The de Blasio administration is suing a Manhattan real estate developer it alleges illegally offered short-term rentals online.
City lawyers contend that Torkian Group, LLC generated more than $1.1 million by reserving 1,029 short-term rentals described as “transient occupancy.” The bookings in at least 13 apartments were between February 2015 and October 2018, according to the lawsuit filed in Manhattan Supreme Court Wednesday.
“The people that are engaged in this activity are not regular people making a few dollars here and there,” said Christian Klossner, executive director of the Mayor’s Office of Special Enforcement. “These are sophisticated business people taking housing meant for New Yorkers and turning it into profit.”

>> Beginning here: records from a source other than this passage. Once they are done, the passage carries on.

(** C36: A volume object made for a remote entity is well formed, whatever local
    volume it is made from: its handle is read back to the number of the remote
    entity and the local protocol, every reference is the credential of the remote
    array, its pool exists there; it claims what the local one claims. It is made
    on the alternate cluster exactly when a kubeconfig for it is named, and on the
    same cluster under another name than the local volume's. *)
Theorem CreateRemotePV_well_formed localPV csi id ip pool suffix space credential alternate t o s pv :
  runs (CreateRemotePV (Spec := Spec) localPV id ip pool suffix space credential alternate) t o ->
  makes_volume s pv t -> PV_CSI localPV = Some csi ->
  let proto := (PV_VolumeAttributes csi).[StorageClassStorageProtocol] in
  in_i64 id -> proto <> "" -> mentions "$"%char proto = false -> proto <> ProtocolTreeq ->
  exists poolToUse, well_formed localPV id proto credential poolToUse pv /\
    (exists p, Evt (Array Remote (GetPoolByName poolToUse)) (Ok p) ∈ t) /\
    s = (if String.eqb (fst alternate) "" then Local else Remote) /\
    (s = Local -> PV_Name pv <> PV_Name localPV).
Proof.
  intros Ht Hmake Hcsi proto Hid Hne Hd Hq. unfold CreateRemotePV in Ht. rewrite Hcsi in Ht. cbv zeta in Ht.
  set (poolToUse := if String.eqb pool "" then _ else _) in Ht.
  set (remotePV := remote_pv _ _ _ _ _ _ _ _) in Ht.
  destruct Ht as ([p|err] & u1 & -> & Ht).
  2: { destruct Ht as [-> _]. destruct Hmake as [a Ha]. rewrite elem_of_cons, elem_of_nil in Ha. by destruct Ha as [[=]|[]]. }
  destruct Ht as ([err|] & u2 & -> & Ht).
  { destruct Ht as [-> _]. destruct Hmake as [a Ha]. rewrite !elem_of_cons, elem_of_nil in Ha. by destruct Ha as [[=]|[[=]|[]]]. }
  assert (Hm : makes_volume s pv u2).
  { destruct Hmake as [a Ha]. rewrite !elem_of_cons in Ha. destruct Ha as [[=]|[[=]|Ha]]. by exists a. }
  assert (Hone : forall site (v : list (evt (ccall Spec))) o', runs (cluster site (PersistentVolumesCreate remotePV)) v o' -> makes_volume s pv v -> s = site /\ pv = remotePV).
  { intros site v o' (a & v' & -> & -> & _) [a' Hin].
    apply elem_of_cons in Hin as [He|Hin]; [by injection He|by apply elem_of_nil in Hin]. }
  assert (Hs : s = (if String.eqb (fst alternate) "" then Local else Remote) /\ pv = remotePV).
  { destruct (String.eqb (fst alternate) ""); [by eapply Hone|].
    cbn [bind] in Ht. destruct (runs_bind_inv _ _ _ _ Ht) as [([[]|err] & v1 & v2 & -> & H1 & H2)|[[_ H1]|[_ H1]]].
    - apply makes_app in Hm as [Hm|Hm]; [by destruct (no_volume_in _ _ _ _ _ (alternate_no_volume _ _) H1 Hm)|by eapply Hone].
    - destruct H2 as [-> _]. rewrite app_nil_r in Hm. by destruct (no_volume_in _ _ _ _ _ (alternate_no_volume _ _) H1 Hm).
    - by destruct (no_volume_in _ _ _ _ _ (alternate_no_volume _ _) H1 Hm).
    - by destruct (no_volume_in _ _ _ _ _ (alternate_no_volume _ _) H1 Hm). }
  destruct Hs as [-> ->]. exists poolToUse. split; [|split; [exists p; left|split; [done|]]].
  - split; [|done]. eexists. split; [done|]. split; [by apply volume_id_read|]. split; [by repeat constructor|].
    split; [by apply remote_attributes_pool|by apply remote_attributes_proto].
  - destruct (String.eqb_spec (fst alternate) "") as [Ha|_]; [intros _|done]. cbn. rewrite Ha. unfold remote_pv_name.
    destruct (String.eqb_spec suffix "") as [_|Hsuf]; cbn; by apply append_longer.
Qed.
End volumes.

(** ** Examples *)

#[local] Transparent gmap_empty.

#[local] Instance promote_finalizers : Controllerutil := {|
  ContainsFinalizer _ _ := true; AddFinalizer l _ := l; RemoveFinalizer l _ := l |}.
Definition promote_annotations : gmap string string :=
  {[ PVCAnnotationSecretName := "ibox1-creds"; PVCAnnotationSecretNamespace := "ns" ]}.
Definition promote_credentials : gmap string string :=
  {[ CredentialHostname := "ibox1"; CredentialUsername := "u"; CredentialPassword := "p" ]}.
Definition promote_resource : Iboxpromote :=
  MkCR "p" "" promote_annotations false [] "1" (MkIboxpromoteSpec "" "KUBE_SNAPSHOT" "snap" "default" "NEW") (MkCRStatus "" 0).
Definition promoted_volume : Volume := Volume_of 7 "snap" 1073741824 3 1 "pool" "UNLOCKED" false.
Definition promote_trace0 : promote_trace :=
  [Evt (GetCR ("", "p")) (Found promote_resource); Evt (Cluster Local BuildClient) None;
   Evt (Cluster Local (SecretsGet "ns" "ibox1-creds")) (Ok (MkSecret "ibox1-creds" "ns" "1" promote_credentials ∅));
   Evt (Cluster Local InClusterConfig) None; Evt (Cluster Local SnapshotClient) None;
   Evt (Cluster Local (VolumeSnapshotsGet "default" "snap")) (Ok (Some (Some "content")));
   Evt (Cluster Local (VolumeSnapshotContentsGet "content")) (Ok (Some (Some "7$$fc")));
   Evt (Array Local (GetVolume 7)) (Ok promoted_volume); Evt (Array Local (PromoteSnapshot 7)) (Ok promoted_volume);
   Evt (GetCR ("", "p")) (Found promote_resource);
   Evt (UpdateStatus (with_status promote_resource (MkCRStatus "created" 7))) (Ok promote_resource)].
Lemma Reconcile_promotes_witness :
  runs (Reconcile (fun s => Ok ("", s)) (fun _ => true) ("", "p")) promote_trace0 (Done (Ok tt)) /\
  exists cr v a, names_volume (CR_Spec cr) v promote_trace0 /\ array_changes promote_trace0 = [promoting v a] /\ recorded a promote_trace0.
Proof.
  assert (H : runs (Reconcile (fun s => Ok ("", s)) (fun _ => true) ("", "p")) promote_trace0 (Done (Ok tt)))
    by (unfold promote_trace0, promote_resource, promote_annotations; rerun).
  split; [exact H|].
  destruct (Reconcile_promotes (fun s => Ok ("", s)) (fun _ => true) ("", "p") _ _ H)
    as [H'|(cr & v & a & _ & _ & _ & _ & H1 & _ & H2 & H3)]; [discriminate H'|].
  exists cr, v, a. split; [exact H1|]. split; [exact H2|exact (H3 eq_refl)].
Defined.

Definition local_source : CSIPersistentVolumeSource :=
  MkCSIPersistentVolumeSource "infinibox-csi-driver" "7$$fc"
    {[ StorageClassStorageProtocol := "fc"; StorageClassPoolName := "pool" ]} None None None None None.
Definition local_volume : PersistentVolume :=
  MkPersistentVolume "csi-7" ∅ ["ReadWriteOnce"] {[ "storage" := "1Gi" ]} 1 [] "Delete" "ibox" None (Some local_source).
Definition made_volume : PersistentVolume :=
  remote_pv local_volume local_source "csi-7-remote" 70 "" "" "pool" ("ibox2-creds", "ns").
Definition volume_trace0 : promote_trace :=
  [Evt (Array Remote (GetPoolByName "pool")) (Ok (PoolResult_of 10 "pool" false)); Evt (Cluster Local BuildClient) None;
   Evt (Cluster Local (PersistentVolumesCreate made_volume)) (Ok made_volume)].
Lemma CreateRemotePV_well_formed_witness :
  runs (CreateRemotePV local_volume 70 "" "" "" "" ("ibox2-creds", "ns") ("", "")) volume_trace0 (Done (Ok made_volume)) /\
  exists pool, well_formed local_volume 70 "fc" ("ibox2-creds", "ns") pool made_volume.
Proof.
  assert (H : runs (CreateRemotePV local_volume 70 "" "" "" "" ("ibox2-creds", "ns") ("", "")) volume_trace0 (Done (Ok made_volume)))
    by (unfold volume_trace0, local_volume, local_source; rerun).
  split; [exact H|].
  destruct (CreateRemotePV_well_formed local_volume local_source 70 "" "" "" "" ("ibox2-creds", "ns") ("", "")
              volume_trace0 _ Local made_volume H) as (pool & Hwf & _).
  - exists (Ok made_volume). unfold volume_trace0. in_trace.
  - reflexivity.
  - split; vm_compute; discriminate.
  - discriminate.
  - reflexivity.
  - discriminate.
  - exists pool. exact Hwf.
Defined.
(* ===== verification/Events.v ===== *)
(** The events the driver sends to the array every day ([helper/customevent.go]):
    what it counted since the last time, and how full the pools of its volumes
    are. The counters, which the handlers increment, are a state passed in and
    out. *)
From S2P Require Import Prelude GoLib IboxTypes Fmt Csi KubeClient StorageCommon VolumeGroup.
From stdpp Require Import base strings list gmap.
From Stdlib Require Import ZArith.

Local Open Scope string_scope.
Local Open Scope list_scope.

(** The globals. *)
Record counters := MkCounters {
  EventCreatedVolumes : Z;
  EventCreatedSnapshots : Z;
  EventPublishedVolumes : gmap string Z;
  EventNFSVersions : gmap string Z
}.
(** The protocols, in the order their counts are printed. *)
Definition event_protocols : list string := [ProtocolNFS; ProtocolTreeq; ProtocolISCSI; ProtocolFC; ProtocolNVME].
Definition no_publications : gmap string Z := list_to_map (map (fun p => (p, 0%Z)) event_protocols).
(** What [init] sets. *)
Definition initial_counters : counters := MkCounters 0 0 no_publications ∅.

Definition count (m : gmap string Z) (key : string) : Z := default 0%Z (m !! key).
(** [%v] of a map of counts, in the order of the keys. *)
Definition fmt_counts (m : gmap string Z) : string :=
  let pairs := foldr (fun kv l => insert_key (fst kv) (Itoa (snd kv)) l) [] (map_to_list m) in
  "map" +:+ brackets (map (fun kv => fst kv +:+ ":" +:+ snd kv) pairs).

Definition event_data (name value : string) : EventRequestData := MkEventRequestData name "String" value.

(** [CREATE_EVENTS]: on when it is not set. *)
Definition events_enabled (setting : string) : res bool := if String.eqb setting "" then Ok true else ParseBool setting.

Definition CreateEvent (desc : string) (eventData : list EventRequestData) : prog call (option error) :=
  setting <- osAPI (Getenv EnvVarCreateEvents) ;;
  match events_enabled setting with
  | Err err => Ret (Some err)
  | Ok false => Ret None
  | Ok true =>
      version <- osAPI (Getenv EnvVarCSIDriverVersion) ;;
      osVersion <- osAPI (Getenv EnvVarOSVersion) ;;
      kubeVersion <- osAPI (Getenv EnvVarKubeVersion) ;;
      kubeNodeCount <- osAPI (Getenv EnvVarNodeCount) ;;
      nodeName <- osAPI (Getenv EnvVarKubeNodeName) ;;
      systemDetails <- iboxAPI GetSystem ;;
      let serial := match systemDetails with Ok n => [event_data "serial_number" (Itoa n)] | Err _ => [] end in
      iboxAPI (IboxTypes.CreateEvent (MkEventRequest
        (eventData ++
         [event_data "csi_driver_version" version; event_data "os_version" osVersion;
          event_data "kube_version" kubeVersion; event_data "kube_node_name" nodeName;
          event_data "kube_node_count" kubeNodeCount; event_data "event_desc" desc] ++ serial)
        "ECOSYSTEM_TOOLS_HEARTBEAT"))
  end.
(** An event of one action; its error is only logged. *)
Definition report (action desc : string) : prog call unit :=
  CreateEvent desc [event_data CustomEventAction action] ;;; Ret tt.

Definition published_desc (published : gmap string Z) : string :=
  "CSI - Published [" +:+ String.concat "," event_protocols +:+ "] ["
  +:+ String.concat "," (map (fun p => Itoa (count published p)) event_protocols) +:+ "] Volumes".
Definition pub_count (published : gmap string Z) : Z :=
  fold_left (fun sum p => i64 (sum + count published p)) event_protocols 0%Z.

(** What is reported of the counters: action and description. *)
Definition reports (c : counters) : list (string * string) :=
  (if (0 <? EventCreatedVolumes c)%Z
   then [("Created Volume", "CSI - Created Volumes: " +:+ Itoa (EventCreatedVolumes c))] else []) ++
  (if (0 <? EventCreatedSnapshots c)%Z
   then [("Created Snapshot", "CSI - Created Snapshots: " +:+ Itoa (EventCreatedSnapshots c))] else []) ++
  (if (0 <? pub_count (EventPublishedVolumes c))%Z
   then [("Published Volumes", published_desc (EventPublishedVolumes c))] else []) ++
  (if (0 <? size (EventNFSVersions c))%nat
   then [("NFS Versions", "CSI - NFS Versions [" +:+ fmt_counts (EventNFSVersions c) +:+ "]")] else []).
Fixpoint report_all (l : list (string * string)) : prog call unit :=
  match l with
  | [] => Ret tt
  | (action, desc) :: rest => report action desc ;;; report_all rest
  end.
(** The counts of the five protocols are set to zero, others stay. *)
Definition reset (c : counters) : counters :=
  MkCounters 0 0 (no_publications ∪ EventPublishedVolumes c) ∅.

Section client.
Context (url_Parse : string -> res (string * string)) (url_ParseRequestURI : string -> bool).

(** The counters afterwards; they are kept when there is no array to report to. *)
Definition processEventCountersImpl (c : counters) : prog call counters :=
  namespace <- osAPI (Getenv EnvVarPodNamespace) ;;
  credName <- osAPI (Getenv EnvVarPrimaryIboxCredential) ;;
  if String.eqb credName "" then Ret c
  else
    client <- kubeAPI BuildClient ;;
    match client with
    | Some _ => Ret c
    | None =>
        try secretMap <- GetSecret credName namespace catch _err => Ret c ;;
        try _cs <- NewClient url_Parse url_ParseRequestURI secretMap catch _err => Ret c ;;
        report_all (reports c) ;;;
        Ret (reset c)
    end.

(** The names of the pools of the driver's volumes; [None] where a volume has no
    [Spec.CSI]. *)
Fixpoint used_pools (items : list PersistentVolume) : option (list string) :=
  match items with
  | [] => Some []
  | pv :: rest =>
      if String.eqb (provisioned_by pv) "infinibox-csi-driver" then
        match PV_CSI pv with
        | None => None
        | Some csi =>
            let poolName := (PV_VolumeAttributes csi).[StorageClassPoolName] in
            names ← used_pools rest;
            Some (if String.eqb poolName "" then names else poolName :: names)
        end
      else used_pools rest
  end.
(** Percentages of the physical capacity, in whole numbers; [None] is the panic of
    a division by zero. *)
Definition pool_usage (pool : PoolResult) : option (Z * Z) :=
  if (PoolResult_PhysicalCapacity pool =? 0)%Z then None
  else
    let pctUsed := i64 (Z.quot (i64 (PoolResult_TotalDiskUsage pool * 100)) (PoolResult_PhysicalCapacity pool)) in
    Some (pctUsed, i64 (100 - pctUsed)).
Definition pool_desc (poolName : string) (usage : Z * Z) : string :=
  "Pool [" +:+ poolName +:+ "] Used [" +:+ Itoa (fst usage) +:+ "] Avail [" +:+ Itoa (snd usage) +:+ "]".
Fixpoint report_pools (names : list string) : prog call unit :=
  match names with
  | [] => Ret tt
  | poolName :: rest =>
      pool <- iboxAPI (GetPoolByName poolName) ;;
      match pool with
      | Err _ => Ret tt
      | Ok pool =>
          match pool_usage pool with
          | None => Panic
          | Some usage => report "Pool Usage" (pool_desc poolName usage) ;;; report_pools rest
          end
      end
  end.

Definition updatePoolMetricsImpl : prog call unit :=
  client <- kubeAPI BuildClient ;;
  match client with
  | Some _ => Ret tt
  | None =>
      try pvList <- kubeAPI PersistentVolumesList catch _err => Ret tt ;;
      match used_pools pvList with
      | None => Panic
      | Some names =>
          namespace <- osAPI (Getenv EnvVarPodNamespace) ;;
          credName <- osAPI (Getenv EnvVarPrimaryIboxCredential) ;;
          if String.eqb credName "" then Ret tt
          else
            try secretMap <- GetSecret credName namespace catch _err => Ret tt ;;
            try _cs <- NewClient url_Parse url_ParseRequestURI secretMap catch _err => Ret tt ;;
            order <- osAPI (MapOrder (remove_dups names)) ;;
            report_pools order
      end
  end.
End client.

Example published_desc_example :
  published_desc (<[ProtocolISCSI := 3%Z]> no_publications)
  = "CSI - Published [nfs,nfs_treeq,iscsi,fc,nvme] [0,0,3,0,0] Volumes".
Proof. vm_compute. reflexivity. Qed.
Example fmt_counts_example :
  fmt_counts {[ "4.1" := 2%Z; "3" := 10%Z ]} = "map[3:10 4.1:2]".
Proof. vm_compute. reflexivity. Qed.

Tourists rented spots in the buildings located at 311 W. 50th St., 110 Greenwich St., and 488 Seventh Ave., the suit says.
Apartments were mostly advertised on Airbnb but some were also listed on HomeAway, TripAdvisor, and Booking.com, the court papers allege. The apartments were listed as “Ultra Luxurious Designer Large Apartment — Top Floor — Fitness, Doorman, Terrace” or “Amazing FiDi LOFT Steps 9/11 Tall Ceiling True NYC.”
Rent for those spots was $385 and $199, the suit says.
Over the past three years, the city has hit Torkian Group with 23 violations and imposed $64,000 in fines, records show. City law prohibits most landlords from renting apartments for less than 30 days.
A Torkian Group representative did not immediately return a call seeking comment.
The de Blasio administration is at war with Airbnb, saying the roughly 50,000 listings in the five boroughs creates a shortage of affordable rentals. That has exacerbated the city’s affordable housing crisis, city officials contend.
In response, Airbnb charges the de Blasio administration is placating the powerful hotel lobby.
City officials also maintain that long-term residents are frustrated by a constant changeover in their apartment buildings.
“The city government continually receives complaints about unlawful short-term transient occupancies from many sources — calls to 311, letters and emails from the public, communications from elected officials and community groups — regarding excessive noise from tourists, overflowing trash, fires, loud fighting, drugs, prostitution, and the like,” the lawsuit says.